That’s what the official record shows, but Zeledon tells a different story. He said police also took $3,400 from his then-wife, cash that was not reported, and made negative racial comments about him while harassing her about her choice in men. Then, he said, officers opened his fridge and helped themselves to dinner.

“I just brought the food home for [my family] to eat, and [the police] sat there and ate the hoagies,” said Zeledon, one of 407 respondents in a first-of-its-kind survey from the Institute for Justice.

Published Oct. 20 and titled “Frustrating, Corrupt, Unfair,” the survey offered Philadelphia property owners a chance to share their experiences with a process called civil asset forfeiture. It follows a 2018 class action lawsuit against the city and subsequent $3 million settlement, after  which Philly officials promised reforms.

Nationwide, civil forfeiture generated more than $68.8 billion in assets for law enforcement between 2000 to 2019. The practice allows the government to seize and permanently keep assets without convicting anyone of wrongdoing.

Instead of accusing humans, civil forfeiture basically puts inanimate objects on trial. All the government has to do is connect property to illegal behavior using civil standards of proof, eliminating the need to establish anything beyond a reasonable doubt in criminal court. When it’s explained to them, Americans overwhelmingly oppose the idea, according to a 2016 Cato Institute poll.

Yet most U.S. jurisdictions allow law enforcement agencies to keep up to 100% of the proceeds for themselves. Police and prosecutors continue to talk about civil forfeiture as an important crime-fighting tool in the War on Drugs. They call news conferences and brag on social media when they make major busts. And they lobby behind the scenes to stop reform.

Property owners like Zeledon have no similar platforms to share their side of the story. People affected by the practice aren’t usually those who can generate publicity on their own, with survey data showing they tend to live in low-income neighborhoods and work long hours. Most just cut their losses and walk away, even when they are innocent.

Fighting cartels? Cash grabs happen in lower-income neighborhoods

The new Institute for Justice report focuses on civil forfeiture cases within the city from 2012 to 2018, before the settlement.

Not surprisingly, survey respondents typically lived in disadvantaged communities. Two-thirds were Black, 63% earned less than $50,000 annually, and 18% were unemployed.
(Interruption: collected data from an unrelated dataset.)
(** C10. After [invalidate] the token is [null]; the adapter's headers are
    [Authorization: Bearer null] and every decorated request carries that
    header; the codes endpoint answers 401 to every request carrying it; so
    the adapter's request of a logged-out client is answered 401 and never
    obtains the codes, and a visit of the secret page that has to wait for
    that request ends in the redirect to [/login]. *)
Theorem logged_out_never_gets_codes (s : app) (x : xhr) (base : gmap string string) :
  let s' := invalidate s in
  accessToken s' = VNull
  /\ headers s' = Normal [("Authorization", "Bearer null")]
  /\ (exists x', decorate s' x = Normal x' /\ with_bearer "null" x x')
  /\ (forall req, req_headers req !! "authorization" = Some "Bearer null" ->
        codes_handler req = {| res_status := 401; res_body := VString "Unauthorized" |}
        /\ res_body (codes_handler req) <> codes_payload)
  /\ fetch base s'
     = Normal (Rejected (HttpError {| res_status := 401;
                                      res_body := VString "Unauthorized" |}))
  /\ (store s = None -> visit_secret base s' = (None, transitionTo "/login" s')).
Proof.
  intros s'. subst s'. split; [reflexivity |]. split; [reflexivity |].
  split; [by apply decorate_bearer |].
  assert (Hfetch : fetch base (invalidate s)
                   = Normal (Rejected (HttpError unauthorized)))
    by (rewrite (fetch_text base (invalidate s) "null" eq_refl); reflexivity).
  split; [| split; [exact Hfetch |]].
  - intros req Hreq. apply codes_handler_rejects. rewrite Hreq. discriminate.
  - intros Hstore. unfold visit_secret, model. cbn [invalidate set_accessToken store].
    rewrite Hstore. fold (invalidate s). by rewrite Hfetch.
Qed.

Lemma logged_out_never_gets_codes_witness :
  codes_handler {| req_headers := {[ "authorization" := "Bearer null" ]}; req_body := [] |}
  = {| res_status := 401; res_body := VString "Unauthorized" |}
  /\ visit_secret ∅ (invalidate logged_in)
     = (None, transitionTo "/login" (invalidate logged_in)).
Proof.
  destruct (logged_out_never_gets_codes logged_in get_codes ∅)
    as (_ & _ & _ & Hreq & _ & Hv).
  split; [| apply Hv; reflexivity].
  apply (Hreq {| req_headers := {[ "authorization" := "Bearer null" ]}; req_body := [] |}).
  reflexivity.
Defined.

(** ** Further properties of the code *)

(** *** String conversion and the token endpoint *)

Section Conversions.

Implicit Types (v x : value) (l rest : list value) (lit : string).

Lemma value_ind_nested (P : value -> Prop) :
  P VUndefined -> P VNull -> (forall s, P (VString s)) ->
  (forall l, Forall P l -> P (VArray l)) ->
  (forall fields, P (VObject fields)) ->
  forall v, P v.
Proof.
  intros Hu Hn Hs Ha Ho. fix IH 1. intros [| |s|l|fields].
  - exact Hu.
  - exact Hn.
  - apply Hs.
  - apply Ha. induction l as [|x l IHl]; constructor; [apply IH | exact IHl].
  - apply Ho.
Qed.

Lemma to_string_cons x rest :
  to_string (VArray (x :: rest))
  = s ← element_string x;
    match rest with
    | [] => Normal s
    | _ :: _ => r ← to_string (VArray rest); Normal (s +:+ "," +:+ r)
    end.
Proof. reflexivity. Qed.

Lemma to_string_throw v (e : exn) :
  to_string v = Throw e <-> e = TypeError /\ poisoned v = true.
Proof.
  revert e. induction v as [| |s|l Hl|fields] using value_ind_nested; intros e;
    try (simpl; split; [discriminate | intros [_ ?]; discriminate]).
  - induction Hl as [|x rest Hx _ IH].
    + simpl. split; [discriminate | intros [_ ?]; discriminate].
    + rewrite to_string_cons.
      change (poisoned (VArray (x :: rest)))
        with (poisoned x || poisoned (VArray rest)).
      assert (He : forall e', element_string x = Throw e'
                              <-> e' = TypeError /\ poisoned x = true)
        by (destruct x; try exact Hx; intros e'; simpl;
            (split; [discriminate | intros [_ ?]; discriminate])).
      remember (to_string (VArray rest)) as tail_string eqn:Htail.
      remember (poisoned (VArray rest)) as tail_poisoned eqn:Hpoisoned.
      destruct (element_string x) as [sx|ex]; unfold mbind, completion_bind.
      * assert (poisoned x = false) as ->.
        { destruct (poisoned x); [| done].
          destruct (He TypeError) as [_ Habsurd]. by specialize (Habsurd (conj eq_refl eq_refl)). }
        rewrite orb_false_l.
        destruct rest as [|y rest].
        { subst. split; [discriminate | intros [_ ?]; discriminate]. }
        destruct tail_string as [r|e']; [| apply IH].
        rewrite <- IH. split; discriminate.
      * destruct (He ex) as [[-> ->] _]; [done |].
        split; [by intros [= <-] | by intros [-> _]].
  - simpl. destruct (has_own fields "toString").
    + split; [by intros [= <-] | by intros [-> _]].
    + split; [discriminate | intros [_ ?]; discriminate].
Qed.

Lemma to_string_throws v :
  to_string v = Throw TypeError <-> poisoned v = true.
Proof. rewrite to_string_throw. split; [by intros [_ H] | by intros H]. Qed.

Lemma to_string_nest n s : to_string (nest n (VString s)) = Normal s.
Proof.
  induction n as [|n IH]; [reflexivity |].
  simpl nest. rewrite to_string_cons.
  assert (element_string (nest n (VString s)) = Normal s) as ->; [| reflexivity].
  destruct n; [reflexivity | exact IH].
Qed.

Lemma reads_as_nest n s : reads_as (nest n (VString s)) s.
Proof.
  pose proof (to_string_nest n s) as H. by destruct n.
Qed.

Lemma reads_as_not_poisoned v lit : reads_as v lit -> poisoned v = false.
Proof.
  intros Hr. destruct (poisoned v) eqn:Hp; [| done].
  apply to_string_throws in Hp.
  destruct v; unfold reads_as in Hr; try contradiction; congruence.
Qed.

Lemma loose_eq_string_throw v lit (e : exn) :
  loose_eq_string v lit = Throw e <-> e = TypeError /\ poisoned v = true.
Proof.
  rewrite <- to_string_throw.
  destruct v as [| |s|l|fields]; unfold loose_eq_string;
    try (simpl; split; discriminate).
  - destruct (to_string (VArray l)) as [s|e']; simpl;
      [split; discriminate | split; congruence].
  - destruct (to_string (VObject fields)) as [s|e']; simpl;
      [split; discriminate | split; congruence].
Qed.

Lemma loose_eq_string_cases v lit :
  (loose_eq_string v lit = Normal true /\ reads_as v lit)
  \/ (loose_eq_string v lit = Normal false /\ ~ reads_as v lit /\ poisoned v = false)
  \/ (loose_eq_string v lit = Throw TypeError /\ poisoned v = true).
Proof.
  destruct (loose_eq_string v lit) as [[|]|e] eqn:E.
  - left. split; [done |]. by apply loose_eq_string_true.
  - right; left. split; [done |]. split.
    + intros H%loose_eq_string_true. congruence.
    + destruct (poisoned v) eqn:Hp; [| done].
      destruct (loose_eq_string_throw v lit TypeError) as [_ H].
      specialize (H (conj eq_refl Hp)). congruence.
  - right; right. apply loose_eq_string_throw in E as [-> Hp]. by split.
Qed.

End Conversions.

(** X1. [POST /token] throws (no answer is sent by the handler) exactly when
    the string conversion of a compared field throws: the username is an
    object with an own [toString] property or an array holding one, or the
    username passes and the password is such a value.  It never throws on
    the fields the login form sends. *)
Theorem token_handler_throws (req : request) :
  let u := get_field (req_body req) "username" in
  let p := get_field (req_body req) "password" in
  (token_handler req = Throw TypeError
   <-> poisoned u = true \/ (reads_as u "login" /\ poisoned p = true))
  /\ (forall e, token_handler req = Throw e -> e = TypeError)
  /\ (forall login password e,
        token_handler (parsed (token_request login password)) <> Throw e).
Proof.
  intros u p.
  assert (Hiff : token_handler req = Throw TypeError
                 <-> poisoned u = true \/ (reads_as u "login" /\ poisoned p = true));
    [| split; [exact Hiff | split]].
  - unfold token_handler. fold u p.
    destruct (loose_eq_string_cases u "login")
      as [[-> Hu]|[(-> & Hu & Hpu)|[-> Hpu]]]; simpl.
    + pose proof (reads_as_not_poisoned u "login" Hu) as Hnp.
      destruct (loose_eq_string_cases p "password")
        as [[-> Hp]|[(-> & Hp & Hpp)|[-> Hpp]]]; simpl.
      * pose proof (reads_as_not_poisoned p "password" Hp).
        split; [discriminate | intros [?|[_ ?]]; congruence].
      * split; [discriminate | intros [?|[_ ?]]; congruence].
      * split; [by right | done].
    + split; [discriminate | intros [?|[? _]]; [congruence | contradiction]].
    + split; [by left | done].
  - intros e. unfold token_handler. fold u p.
    destruct (loose_eq_string u "login") as [[|]|eu] eqn:Eu; simpl;
      [| discriminate | apply loose_eq_string_throw in Eu as [-> _]; congruence].
    destruct (loose_eq_string p "password") as [[|]|ep] eqn:Ep; simpl;
      [discriminate | discriminate
       | apply loose_eq_string_throw in Ep as [-> _]; congruence].
  - intros login password e. by rewrite token_handler_form.
Qed.

(** X2. [&&] short-circuits: when the username does not pass (and its
    conversion does not throw), the answer is 400 [invalid_grant] whatever the
    password is, even a password whose conversion would throw. *)
Theorem token_handler_short_circuit (req : request) :
  poisoned (get_field (req_body req) "username") = false ->
  ~ reads_as (get_field (req_body req) "username") "login" ->
  token_handler req
  = Normal {| res_status := 400;
              res_body := VObject [("error", VString "invalid_grant")] |}.
Proof.
  intros Hnp Hnr. unfold token_handler.
  destruct (loose_eq_string_cases (get_field (req_body req) "username") "login")
    as [[_ Hu]|[(-> & _ & _)|[_ Hpu]]]; [contradiction | reflexivity | congruence].
Qed.

Lemma token_handler_short_circuit_witness :
  token_handler (token_body (VString "x") (VObject [("toString", VString "y")]))
  = Normal {| res_status := 400;
              res_body := VObject [("error", VString "invalid_grant")] |}.
Proof.
  apply (token_handler_short_circuit
           (token_body (VString "x") (VObject [("toString", VString "y")]))).
  - reflexivity.
  - simpl. discriminate.
Defined.

(** X3. The loose comparison sees through any nesting of one-element
    arrays: a username ["login"] wrapped in [n] arrays and a password
    "password" wrapped in [m] arrays are answered 200 with the token, for
    every [n] and [m]. *)
Theorem token_handler_nested_arrays (n m : nat) :
  token_handler (token_body (nest n (VString "login")) (nest m (VString "password")))
  = Normal {| res_status := 200;
              res_body := VObject [("access_token", VString "some bs")] |}.
Proof.
  apply token_handler_ok. split; apply reads_as_nest.
Qed.

(** *** The adapter *)

Section Adapter.

Implicit Types (s : app) (x : xhr) (base : gmap string string).

Lemma decorate_throws s x e :
  to_string (accessToken s) = Throw e -> decorate s x = Throw e.
Proof. intros H. unfold decorate, headers. by rewrite H. Qed.

Lemma decorate_inv s x x' :
  decorate s x = Normal x' ->
  exists t, to_string (accessToken s) = Normal t
            /\ x' = setRequestHeader "Authorization" ("Bearer " +:+ t) x.
Proof.
  destruct (to_string (accessToken s)) as [t|e] eqn:E.
  - rewrite (decorate_text s x t E). intros [= <-]. by exists t.
  - by rewrite (decorate_throws s x e E).
Qed.

Lemma setRequestHeader_twice (name v w : string) x :
  setRequestHeader name v (setRequestHeader name w x) = setRequestHeader name v x.
Proof. unfold setRequestHeader. simpl. f_equal. apply insert_insert_eq. Qed.

Lemma fetch_accepted base s :
  token_accepted s = true -> fetch base s = Normal (Resolved codes_payload).
Proof.
  unfold token_accepted. destruct (to_string (accessToken s)) as [t|e] eqn:E;
    [| discriminate].
  intros Ht. by rewrite (fetch_text base s t E), Ht.
Qed.

Lemma fetch_refused base s :
  token_accepted s = false ->
  fetch base s = Normal (Rejected (HttpError unauthorized))
  \/ fetch base s = Throw TypeError.
Proof.
  unfold token_accepted. destruct (to_string (accessToken s)) as [t|e] eqn:E.
  - intros Ht. left. by rewrite (fetch_text base s t E), Ht.
  - intros _. right. apply to_string_throw in E as Hthrow. destruct Hthrow as [-> _].
    by apply fetch_throws.
Qed.

Lemma visit_secret_settled base s :
  visit_secret base s = visit_secret_result s.
Proof.
  unfold visit_secret, visit_secret_result, model.
  destruct (token_accepted s) eqn:Ha.
  - rewrite (fetch_accepted base s Ha). by destruct (store s).
  - destruct (fetch_refused base s Ha) as [-> | ->]; by destruct (store s).
Qed.

Lemma trim_right_whitespace (w : string) :
  whitespace_only w = true -> trim_right w = "".
Proof.
  induction w as [|c w IH]; [done |]. simpl.
  intros [Hc Hw]%andb_prop. by rewrite (IH Hw), Hc.
Qed.

Lemma trim_right_app (v w : string) :
  whitespace_only w = true -> trim_right (v +:+ w) = trim_right v.
Proof.
  intros Hw. induction v as [|c v IH]; simpl.
  - by apply trim_right_whitespace.
  - by rewrite IH.
Qed.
Zeledon’s lower-income ZIP code was home to 4% of Philadelphia’s population, but accounted for nearly a third of all cash forfeitures in the city during the study period.

Police talk about using civil forfeiture to cripple drug cartels, but the median value of seized items in Philadelphia was just $600 — hardly the treasure of drug lords. In one case, police seized a cologne gift set worth $20. In another they seized a man’s crutches while he was recovering from an injury. “I felt completely violated,” the man said.

Not even petty criminals were the main target. Only about 1 in 4 respondents pleaded guilty or was convicted of anything. And some, like Zeledon, said they only pleaded guilty to minor offenses because they hoped it would make their problems go away. The majority of property owners were innocent, yet 69% lost their assets permanently.

People who fought back and recovered their belongings usually needed legal assistance to do so, and those who hired a lawyer shelled out an average of $3,500. Hostile treatment, stacks of paperwork and unexplained delays added to the grief.

“[Prosecutors] would always ask for a continuance,” Zeledon says. “Postpone it for another month, and another month, and it just went on like that for almost 2½ years.”

Zeledon never recovered his cash. Survey respondents who did get their property back had to wait a median of 9 months. That’s a long time to go without transportation, cash, or other assets. One person lost his work tools, which left him unemployable. “It can cost you a lot,” the man said. “Cost me all of my tools, my job, a lot of heartache.”

Police and prosecutors never mention the cruelty when they defend their cash patrols. They have a narrative, and they stick to it. But Zeledon and countless civil forfeiture victims know otherwise.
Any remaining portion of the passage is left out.